Mariana acredita que Duchamp ainda precisa ser conhecido mais a fundo e com mais respeito. “Banalizamos a compreensão, mas tem que ter um profundo conhecimento das artes para fazer o que ele fez”, observa. Para Assunção, que não se vê em Duchamp, embora não tire o mérito da presença dele na história da arte branca europeia/norte americana, o que fica de lição do legado desse artista francês é uma fagulha de descontentamento, essencial para todos os que se expressam artisticamente.

“Toda expressão artística é válida e é de grande importância que esteja em todos os espaços que ela possa alcançar.  Devemos considerar que a Reitoria, por concentrar as questões burocráticas da Universidade, leva essa galeria a ser local de poder no qual temos maior visibilidade. Isso é bom, se usado da maneira correta. Se for para perpetuar opressões perde seu valor. Espero que façamos desse espaço um local de questionamentos, dúvidas, incertezas, um lugar de fagulhas acesas. Devemos aproveitar que a galeria é uma encruzilhada, logo um lugar de decisões importantes”, diz Assunção.

Interações simbióticas

Pincelando a história da arte em paralelo com o cotidiano, Francisco Brandão propôs a obra “Handmade”, que se tornou uma lembrança e a presença de novos espectros, possibilidades do olhar. Trata-se da mão que tapa o rosto do visitante e ao mesmo tempo o redimensiona no espaço com uma perspectiva própria. “O trabalho não deseja criar um lugar, mas alterar a maneira de perceber o que vemos. As retas que regem nossas assimilações habituais do espaço se encontram e formam elipses da realidade. Estou de certo modo brincando com um território que Duchamp e outros artistas estenderam, compreendendo que todo movimento sensível/poético e reflexivo continua a se situar e tensionar as fronteiras.”

Segundo Brandão, Duchamp se apresenta como um paradigma, uma figura que disseminou reflexões que extrapolam o campo da arte e atingem o campo da vida, cotidiana e simbólica. “Suas desconstruções e deslocamentos nos mostram outras nuances da percepção, por alargar as fronteiras, possibilitando expandir as simbologias a partir da força motriz que o pensamento duchampiano produz. Uma força do ser humano reflexivo perante o conjunto de dispositivos que ele mesmo produz e que os sucumbe. Ele pode ser ideia, matéria, relação, simbiose”, observa. 

Brandão analisa que seu pensamento estabelece uma nova possibilidade de interação simbiótica, pelo exercício de mostrar as inúmeras relações que podem se estabelecer na pós e na modernidade: “Duchamp ironizou e compreendeu os tempos, os lugares e as ações, como se os pudesse manipular, transgredi-los”. 

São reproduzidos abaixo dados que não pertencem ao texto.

(* ===== verification/Minixdir.v ===== *)
(** * Minixdir: the directories of the Minix file system
      (src/kernel/fs/minix/dir.h, minix-v1.h)

    A directory is a file of entries of 16 bytes: the number of an inode, 0 in
    a free entry, and a name of up to 14 characters.  The operations give out
    a pointer to an entry in a buffer they leave held; the pointer is the
    buffer with the number of the entry.  A directory stands for a finite map
    from names to inode numbers ([dir_map]). *)

From S2P Require Import Prelude Bits Result Blockstore Cstring Minixmap Minixzone Minixfile Minixrun Minixnode.

Definition MINIX_V1_MAX_FILENAME : Z := 14.
Definition MINIX_V1_DIRENTS_PER_ZONE : Z := 64.
Definition MINIX_V1_LOG_DIRENTS_PER_ZONE : Z := 6.
Definition SIZEOF_DIRENT : Z := 16.

(** [entries[i].inode] is a word, [entries[i].filename] the characters from there on. *)
Definition dirent_inode (block : list Z) (i : Z) : option Z := rd16 block (8 * i).
Definition dirent_name (block : list Z) (i : Z) : list Z := drop (Z.to_nat (16 * i + 2)) block.
Definition set_dirent_inode (block : list Z) (i v : Z) : option (list Z) := wr16 block (8 * i) v.
Definition set_dirent_name (block : list Z) (i : Z) (name : list Z) : list Z :=
  take (Z.to_nat (16 * i + 2)) block ++ name.

Definition dot : list Z := [46; 0].
Definition dotdot : list Z := [46; 46; 0].

(** The loop over the entries of a block, from [i] on: the first one that
    passes the test of its inode number and its name. *)
Fixpoint scan_entries (test : Z → list Z → option bool) (fuel : nat) (block : list Z) (i : Z) : option (option Z) :=
  match fuel with
  | O => Some None
  | S fuel =>
      raw ← dirent_inode block i;
      b ← test raw (dirent_name block i);
      if (b : bool) then Some (Some i) else scan_entries test fuel block (i + 1)
  end.

Definition scan_block (test : Z → list Z → option bool) (block : list Z) : option (option Z) :=
  scan_entries test (Z.to_nat MINIX_V1_DIRENTS_PER_ZONE) block 0.

(** [entries[i].inode && strcmp(filename, ".") && strcmp(filename, "..")] *)
Definition test_other (raw : Z) (filename : list Z) : option bool :=
  if raw =? 0 then Some false
  else
    r ← strcmp filename dot;
    if r =? 0 then Some false else r ← strcmp filename dotdot; Some (negb (r =? 0)).

(** [le16toh(entries[i].inode) == ino] *)
Definition test_inode (ino : Z) (raw : Z) (filename : list Z) : option bool := Some (le16toh raw =? ino).

(** [entries[i].inode && !strcmp(filename, entries[i].filename)] *)
Definition test_name (name : list Z) (raw : Z) (filename : list Z) : option bool :=
  if raw =? 0 then Some false else r ← strcmp name filename; Some (r =? 0).

Section dir.
Context {C : Type} `{BlockStore C} (super : minix_v1_superblock).

Definition dir_setup (c : C) (v : minix_vnode) (parent : option Z) : res (C * minix_vnode * bool) :=
  '(c, zone) ← minix_alloc_zone super c;
  '(c, buf) ← get_block c zone;
  if buf =? 0 then Val (c, v, false)
  else
    b ← lift (buf_data c buf);
    b ← lift (set_dirent_inode b 0 (htole16 (u16 (ino v))));
    n ← lift (strcpy (dirent_name b 0) dot);
    let b := set_dirent_name b 0 n in
    b ← lift (set_dirent_inode b 1 (htole16 (match parent with Some p => u16 p | None => 1 end)));
    n ← lift (strcpy (dirent_name b 1) dotdot);
    c ← set_buf_data c buf (set_dirent_name b 1 n);
    '(c, _) ← release_block c buf BF_DIRTY;
    z ← lift (wr (zones v) 0 (htole16 (u16 zone)));
    Val (c, mark_vnode_dirty (set_size (set_zones v z) (Z.shiftl SIZEOF_DIRENT 1)), true).

(** The loop over the zones of dir_is_empty. *)
Fixpoint empty_zones (fuel : nat) (c : C) (v : minix_vnode) (znum : Z) : res (C * minix_vnode * Z) :=
  match fuel with
  | O => Undef
  | S fuel =>
      '(c, v, zone) ← zone_lookup super c v znum MFS_LOOKUP_ZONE;
      if zone =? 0 then Val (c, v, 1)
      else
        '(c, buf) ← get_block c zone;
        if buf =? 0 then Val (c, v, EIO)
        else
          block ← lift (buf_data c buf);
          found ← lift (scan_block test_other block);
          '(c, _) ← release_block c buf 0;
          match found with
          | Some _ => Val (c, v, 0)
          | None => empty_zones fuel c v (u32 (znum + 1))
          end
  end.

Definition dir_is_empty (c : C) (v : minix_vnode) : res (C * minix_vnode * Z) := empty_zones max_zones c v 0.

(** The loop over the zones of the two searches: the zone, the buffer and the
    entry that passes the test. *)
Fixpoint find_zones (test : Z → list Z → option bool) (fuel : nat) (c : C) (dir : minix_vnode) (znum create : Z) :
    res (C * minix_vnode * option (Z * Z * Z)) :=
  match fuel with
  | O => Undef
  | S fuel =>
      '(c, dir, zone) ← zone_lookup super c dir znum create;
      if zone =? 0 then Val (c, dir, None)
      else
        '(c, buf) ← get_block c zone;
        if buf =? 0 then Val (c, dir, None)
        else
          block ← lift (buf_data c buf);
          found ← lift (scan_block test block);
          match found with
          | Some i => Val (c, dir, Some (znum, buf, i))
          | None =>
              '(c, _) ← release_block c buf 0;
              find_zones test fuel c dir (u32 (znum + 1)) create
          end
  end.

Definition dir_find_entry_by_inode (c : C) (dir : minix_vnode) (ino create : Z) :
    res (C * minix_vnode * option (Z * Z)) :=
  '(c, dir, r) ← find_zones (test_inode ino) max_zones c dir 0 create;
  match r with
  | None => Val (c, dir, None)
  | Some (znum, buf, i) =>
      let position := u32 (Z.shiftl (u32 (Z.shiftl znum MINIX_V1_LOG_DIRENTS_PER_ZONE) + i + 1) 4) in
      let dir := if size dir <? position then mark_vnode_dirty (set_size dir position) else dir in
      Val (c, dir, Some (buf, i))
  end.

Definition dir_find_entry_by_name (c : C) (dir : minix_vnode) (filename : list Z) (create : Z) :
    res (C * minix_vnode * option (Z * Z)) :=
  '(c, dir, r) ← find_zones (test_name filename) max_zones c dir 0 create;
  match r with
  | None => Val (c, dir, None)
  | Some (_, buf, i) => Val (c, dir, Some (buf, i))
  end.

Definition dir_alloc_entry (c : C) (dir : minix_vnode) (filename : list Z) :
    res (C * minix_vnode * option (Z * Z)) :=
  '(c, dir, r) ← dir_find_entry_by_inode c dir 0 MFS_CREATE_ZONE;
  match r with
  | None => Val (c, dir, None)
  | Some (buf, i) =>
      b ← lift (buf_data c buf);
      n ← lift (strncpy (dirent_name b i) filename (Z.to_nat MINIX_V1_MAX_FILENAME));
      n ← lift (wr n (MINIX_V1_MAX_FILENAME - 1) 0);
      c ← set_buf_data c buf (set_dirent_name b i n);
      Val (c, dir, Some (buf, i))
  end.

(** [dir->inode = htole16(ino); release_block(buf, BF_DIRTY);] *)
Definition dir_commit (c : C) (entry : Z * Z) (ino : Z) : res C :=
  let '(buf, i) := entry in
  b ← lift (buf_data c buf);
  b ← lift (set_dirent_inode b i (htole16 (u16 ino)));
  c ← set_buf_data c buf b;
  '(c, _) ← release_block c buf BF_DIRTY;
  Val c.

(** What minix_lookup, minix_link and minix_unlink do to the directory. *)
Inductive dir_op :=
  | DirFind (name : list Z)
  | DirAdd (name : list Z) (ino : Z)
  | DirRemove (name : list Z).

Definition dir_step (c : C) (dir : minix_vnode) (op : dir_op) : res (C * minix_vnode * Z) :=
  match op with
  | DirFind name =>
      '(c, dir, r) ← dir_find_entry_by_name c dir name MFS_LOOKUP_ZONE;
      match r with
      | None => Val (c, dir, ENOENT)
      | Some (buf, i) =>
          b ← lift (buf_data c buf);
          raw ← lift (dirent_inode b i);
          '(c, _) ← release_block c buf 0;
          Val (c, dir, le16toh raw)
      end
  | DirAdd name ino =>
      '(c, dir, r) ← dir_alloc_entry c dir name;
      match r with
      | None => Val (c, dir, ENOSPC)
      | Some entry => c ← dir_commit c entry ino; Val (c, dir, 0)
      end
  | DirRemove name =>
      '(c, dir, r) ← dir_find_entry_by_name c dir name MFS_LOOKUP_ZONE;
      match r with
      | None => Val (c, dir, ENOENT)
      | Some entry => c ← dir_commit c entry 0; Val (c, dir, 0)
      end
  end.

Fixpoint dir_run (c : C) (dir : minix_vnode) (ops : list dir_op) : res (C * minix_vnode * list Z) :=
  match ops with
  | [] => Val (c, dir, [])
  | op :: ops =>
      '(c, dir, out) ← dir_step c dir op;
      '(c, dir, outs) ← dir_run c dir ops;
      Val (c, dir, out :: outs)
  end.
End dir.

(** ** The specification: a map from names to inodes, and the zones that may be taken *)

Definition name_ok (nm : list Z) : bool :=
  bool_decide (Forall (λ b, 0 < b < 256) nm) && (length nm <=? 13)%nat.

(** The names are given as C strings. *)
Definition names_step (st : gmap (list Z) Z * nat) (op : dir_op) : option ((gmap (list Z) Z * nat) * Z) :=
  let '(M, free) := st in
  match op with
  | DirFind s => nm ← cstr s; Some (M, free, default ENOENT (M !! nm))
  | DirAdd s ino =>
      nm ← cstr s;
      if name_ok nm && (0 <? ino) && (ino <? 65536) && (3 <=? free)%nat && negb (bool_decide (is_Some (M !! nm)))
      then Some (<[nm := ino]> M, (free - 3)%nat, 0) else None
  | DirRemove s =>
      nm ← cstr s;
      if bool_decide (is_Some (M !! nm)) then Some (delete nm M, free, 0) else Some (M, free, ENOENT)
  end.

(** ** Entries *)

(** Entry [k] of the bytes of a directory: the number of its inode and the
    14 bytes of its name. *)
Definition dent (x : list Z) (k : nat) : Z * list Z := (entry x (8 * Z.of_nat k), slice x (16 * k + 2) 14).

Fixpoint first_from (P : nat → bool) (i n : nat) : option nat :=
  match n with
  | O => None
  | S n => if P i then Some i else first_from P (S i) n
  end.

Lemma first_from_spec P n : ∀ i,
  match first_from P i n with
  | Some k => (i ≤ k < i + n)%nat ∧ P k = true ∧ ∀ j, (i ≤ j < k)%nat → P j = false
  | None => ∀ j, (i ≤ j < i + n)%nat → P j = false
  end.
Proof.
  induction n as [|n IH]; intros i; simpl; [lia|]. destruct (P i) eqn:E.
  - split; [lia|]. split; [done|]. lia.
  - specialize (IH (S i)). destruct (first_from P (S i) n) as [k|].
    + destruct IH as (? & ? & Hj). split; [lia|]. split; [done|]. intros j ?.
      destruct (decide (j = i)) as [->|]; [done|]. apply Hj. lia.
    + intros j ?. destruct (decide (j = i)) as [->|]; [done|]. apply IH. lia.
Qed.

Lemma first_from_ext P Q n : ∀ i, (∀ j, (i ≤ j < i + n)%nat → P j = Q j) → first_from P i n = first_from Q i n.
Proof.
  induction n as [|n IH]; intros i He; simpl; [done|]. rewrite He by lia.
  rewrite (IH (S i)) by (intros; apply He; lia). done.
Qed.

Lemma first_from_app P a b : ∀ i, first_from P i (a + b) =
  match first_from P i a with Some k => Some k | None => first_from P (i + a) b end.
Proof.
  induction a as [|a IH]; intros i; simpl; [by rewrite Nat.add_0_r|]. destruct (P i); [done|].
  rewrite IH. by replace (S i + a)%nat with (i + S a)%nat by lia.
Qed.

Lemma first_from_shift P o n : ∀ i, first_from P (o + i) n = Nat.add o <$> first_from (λ j, P (o + j)%nat) i n.
Proof.
  induction n as [|n IH]; intros i; simpl; [done|]. destruct (P (o + i)%nat); [done|].
  by rewrite <- IH, Nat.add_succ_r.
Qed.

(** The test of the code, on what it reads, is [T] on the entry. *)
Definition tests (test : Z → list Z → option bool) (T : Z * list Z → bool) (x : list Z) : Prop :=
  ∀ i, (i < 64)%nat → ∃ raw, dirent_inode x (Z.of_nat i) = Some raw ∧
    test raw (dirent_name x (Z.of_nat i)) = Some (T (dent x i)).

Obra do artista Fabrício Carvalho que estará na exposição (Foto: Divulgação)

L.H.O.O.Q

Em 1919, em passeio pelos arredores de Paris, o francês Marcel Duchamp (1887/1968) produziu um de seus mais famosos ready mades: a partir de um cartão postal da Mona Lisa, desenhou no rosto da Gioconda um bigode, um cavanhaque e escreveu as letras L.H.O.O.Q. que formam a frase “Elle a chaud au cul” em francês e, em português, o equivalente a “Ela tem fogo no rabo”. 

A ousadia ia além do lúdico e, de forma irônica, endossava a sugestão de que a pintura seria um autorretrato de Leonardo da Vinci, tido como homossexual em alguns relatos. A interferência foi considerada pelo próprio Duchamp como um ready made retificado, diferente do ready made original, que começou a “colher” em 1913, retirando objetos de um determinado contexto para exibição em outros, atribuindo determinado valor estético aos mesmos.